#### DIRECTIONS:
Working from the records below, repeat exactly the lines starting at the line that contains "rewrite (exec (global_stat_eq" and ending at the line that contains "- intros id'", inclusive.

#### Stored data:
++++++
(** ** [dispose_page] *)
Inductive dispose_result m w (id : Z) (pn : PageNum) : RC.RC → FM → World → Prop :=
  | dispose_header : pn = 0 → dispose_result m w id pn RC.INTERNAL m w
  | dispose_unused : pn ≠ 0 → allocated m w id pn = false → dispose_result m w id pn RC.BUFFERPOOL_INVALID_PAGE_NUM m w
  | dispose_held m' w' :
      pn ≠ 0 → allocated m w id pn = true → 0 < pins m (mkFrameId id pn) → fm_wf m' → sys_inv m' w' → extends w w' → kept m w m' w' →
      (∀ j, allocated m' w' id j = allocated m w id j) → same_pins m m' →
      dispose_result m w id pn RC.LOCKED_UNLOCK m' w'
  | dispose_unlogged rc m' w' :
      pn ≠ 0 → allocated m w id pn = true → rc ≠ RC.SUCCESS → fm_wf m' → sys_inv m' w' → extends w w' → kept m w m' w' →
      (∀ j, allocated m' w' id j = allocated m w id j) → same_pins m m' →
      dispose_result m w id pn rc m' w'
  | dispose_done m' w' :
      pn ≠ 0 → allocated m w id pn = true → pins m (mkFrameId id pn) = 0 → fm_wf m' → sys_inv m' w' → extends w w' →
      lru_peek (mkFrameId id pn) (frames_ m') = None → (∀ j, allocated m' w' id j = minus_page (allocated m w id) pn j) →
      kept_without id pn m w m' w' → same_pins m m' → dispose_result m w id pn RC.SUCCESS m' w'.

(** The part after the log record, once the page is out of the cache. *)
Lemma release_page_ok m w id p b h f n a pn l :
  fm_wf m → sys_inv m w → opened m w id p b h f n a → pn ≠ 0 → allocated m w id pn = true → in_srange 64 l →
  ∃ m' w', (hdr ← hdr_frame p; set_frame hdr (frame_set_lsn l);; fm_do (on_frame hdr mark_dirty);;
            add_allocated_pages p (-1);; header_clear_bit p pn;; global_stat record_page_disposal;;
            pool_stat p record_page_disposal;; mret RC.SUCCESS) (m, w) = Some (RC.SUCCESS, (m', w')) ∧
    fm_wf m' ∧ sys_inv m' w' ∧ extends w w' ∧ frames_ m' = frames_ m ∧
    (∀ j, allocated m' w' id j = minus_page (allocated m w id) pn j) ∧ kept_but id m w m' w' ∧ same_pins m m'.
Proof.
  intros Wm I O Hpn Ha Hl. pose proof (op_ok _ _ _ _ _ _ _ _ _ O) as Hok. pose proof Ha as Ha0.
  rewrite (allocated_eq _ _ _ _ _ _ _ _ _ O) in Ha0. apply andb_prop in Ha0 as [[H1 H2]%andb_prop Hb].
  destruct (release_stores m w id p b h f n a Wm O pn l ltac:(lia) (free_positive _ _ _ _ pn Hok ltac:(lia) Hb))
    as (pg & s & E & V & Hlsn & Hsum & S1 & S2).
  rewrite (exec (hdr_frame_eq _ _ _ _ _ _ _ _ _ O)).
  apply bind_Some in E as ([] & [m1 w1] & E1 & E). rewrite (exec E1).
  apply bind_Some in E as ([] & [m2 w2] & E2 & E). rewrite (exec E2).
  apply bind_Some in E as ([] & [m3 w3] & E3 & E). rewrite (exec E3), (exec E).
  assert (page_wf pg) as Hpw.
  { destruct (op_page _ _ _ _ _ _ _ _ _ O). split; [by rewrite Hlsn|by rewrite Hsum|apply V|apply V]. }
  destruct (header_write_inv m w id p b h f n a pg n (a - 1) s) as (W4 & I4 & K4 & O4); try done;
    [exact (header_release id _ n a _ pn Hok ltac:(lia) Hb V)|apply O|].
  rewrite (exec (global_stat_eq _ _ _)). set (m5 := set_fm_stats _ _).
  destruct (calm_stat p b record_page_disposal m5 w (op_pool _ _ _ _ _ _ _ _ _ O)) as (w6 & E6 & C6).
  rewrite (exec E6). exists m5, w6. destruct (calm_inv m5 w w6 (set_stats_inv _ _ _ I4) C6) as [I6 K6].
  destruct (opened_calm _ _ _ _ _ _ _ _ _ _ O4 C6) as [sb6 O6].
  assert (opened m5 w6 id p (set_bp_stats sb6 b) h (rewritten f pg) n (a - 1)) as O7 by (destruct O6; by split).
  split_and!; [done| |done|apply C6|done| | |].
  - apply set_stats_wf; [done|by stat_eval|by stat_eval].
  - intros j. rewrite (allocated_eq _ _ _ _ _ _ _ _ _ O7). unfold minus_page. rewrite (allocated_eq _ _ _ _ _ _ _ _ _ O).
    destruct (Z.leb_spec 0 j) as [Hj|Hj]; cbn [andb]; [|by case_decide].
    change (page_ (rewritten f pg)) with pg. rewrite (vw_bit _ _ _ _ _ V) by done. unfold with_bit. repeat case_decide; try done.
    by rewrite andb_false_r.
  - intros id' pn' d Hne Hd. apply K6, K4; done.
  - exact (pins_upd m h f (rewritten f pg) s (op_frame _ _ _ _ _ _ _ _ _ O) eq_refl).
Qed.
(* ===== verification/RecordFile.v ===== *)
(** * A heap file is a map from record ids to records

    [RecordFileHandler] over the buffer pool, against the abstract file: a finite
    map from [RID] to bytes.  The pages in use behind the header are the record
    pages, and [free_pages_] contains every page that has a free slot. *)

From S2P Require Import Prelude Types Bytes Crc Os PageIO Bitmap LruCache MemPool Stats Latch Frame Replacement FrameManager FrameSafety BufferPool DoubleWrite DiskBufferPool StorageSafety PoolSafety PageAccess FileHeader PageAlloc PageDispose LatchKept RecordPage RecordManager RecordSafety.
Local Open Scope Z_scope.

(** Sets of pages with one page more or less. *)
Lemma page_added (x : PageNum) (X : gset PageNum) : x ∈ {[x]} ∪ X.
Proof. set_solver. Qed.
Lemma page_added_ne (x y : PageNum) (X : gset PageNum) : y ≠ x → y ∈ {[x]} ∪ X ↔ y ∈ X.
Proof. set_solver. Qed.
Lemma page_readded (x : PageNum) (X : gset PageNum) : ({[x]} ∪ X) ∖ {[x]} = X ∖ {[x]}.
Proof. set_solver. Qed.

Lemma page_removed_size (x : PageNum) (X : gset PageNum) : x ∈ X → (size (X ∖ {[x]}) < size X)%nat.
Proof. intros Hx. apply subset_size. set_solver. Qed.

Section record_file.
Context {P L : Type} `{!ReplacementPolicy P} `{!PolicyLaws P} `{!LogHandler L} `{!LogLaws L} `{HOrd : HashOrder} `{!BeginOf}.
Context (xid_of : thread_id → Z) (t : thread_id) (uninit : Z) (Hxid : xid_of t ≠ 0).
Notation World := (World L).
Notation Sys := (Sys L P).
Notation FM := (BPFrameManager (P:=P)).
Implicit Types (w : World) (pn : PageNum) (m : FM) (fp : Ptr) (f : Frame) (σ : gmap RID (list Z)) (X : gset PageNum).

Record heap_file m w (id : Z) (g : Geometry) σ X : Prop := {
  hp_page : ∀ pn, 0 < pn → allocated m w id pn = true →
    ∃ d, content m w id pn = Some d ∧ page_ok d g (λ i, σ !! mkRID pn i);
  hp_dom : ∀ pn i, is_Some (σ !! mkRID pn i) → 0 < pn ∧ allocated m w id pn = true;
  hp_sub : ∀ pn, pn ∈ X → 0 < pn ∧ allocated m w id pn = true;
  hp_free : ∀ pn i, 0 < pn → allocated m w id pn = true → 0 ≤ i < g_capacity g → σ !! mkRID pn i = None → pn ∈ X
}.

(** The handler of a file in row format. *)
Definition row_file (p : Ptr) (log : LogRef) X (tm : option TableMeta) : RecordFileHandler :=
  mkFileHandler (Some p) (Some log) X ROW_FORMAT tm.

(** Every frame holds a pinned page, and the page asked for is not cached. *)
Definition no_frame m (id : Z) pn : Prop :=
  lru_peek (mkFrameId id pn) (frames_ m) = None ∧ Z.of_nat (length (frames_ m)) = capacity_ m ∧ unpinned_count m = 0.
++++++
#### SOLVED PROBLEM:
  rewrite (exec (global_stat_eq _ _ _)). set (m5 := set_fm_stats _ _).
  destruct (calm_stat p b record_page_disposal m5 w (op_pool _ _ _ _ _ _ _ _ _ O)) as (w6 & E6 & C6).
  rewrite (exec E6). exists m5, w6. destruct (calm_inv m5 w w6 (set_stats_inv _ _ _ I4) C6) as [I6 K6].
  destruct (opened_calm _ _ _ _ _ _ _ _ _ _ O4 C6) as [sb6 O6].
  assert (opened m5 w6 id p (set_bp_stats sb6 b) h (rewritten f pg) n (a - 1)) as O7 by (destruct O6; by split).
  split_and!; [done| |done|apply C6|done| | |].
  - apply set_stats_wf; [done|by stat_eval|by stat_eval].
  - intros j. rewrite (allocated_eq _ _ _ _ _ _ _ _ _ O7). unfold minus_page. rewrite (allocated_eq _ _ _ _ _ _ _ _ _ O).
    destruct (Z.leb_spec 0 j) as [Hj|Hj]; cbn [andb]; [|by case_decide].
    change (page_ (rewritten f pg)) with pg. rewrite (vw_bit _ _ _ _ _ V) by done. unfold with_bit. repeat case_decide; try done.
    by rewrite andb_false_r.
  - intros id' pn' d Hne Hd. apply K6, K4; done.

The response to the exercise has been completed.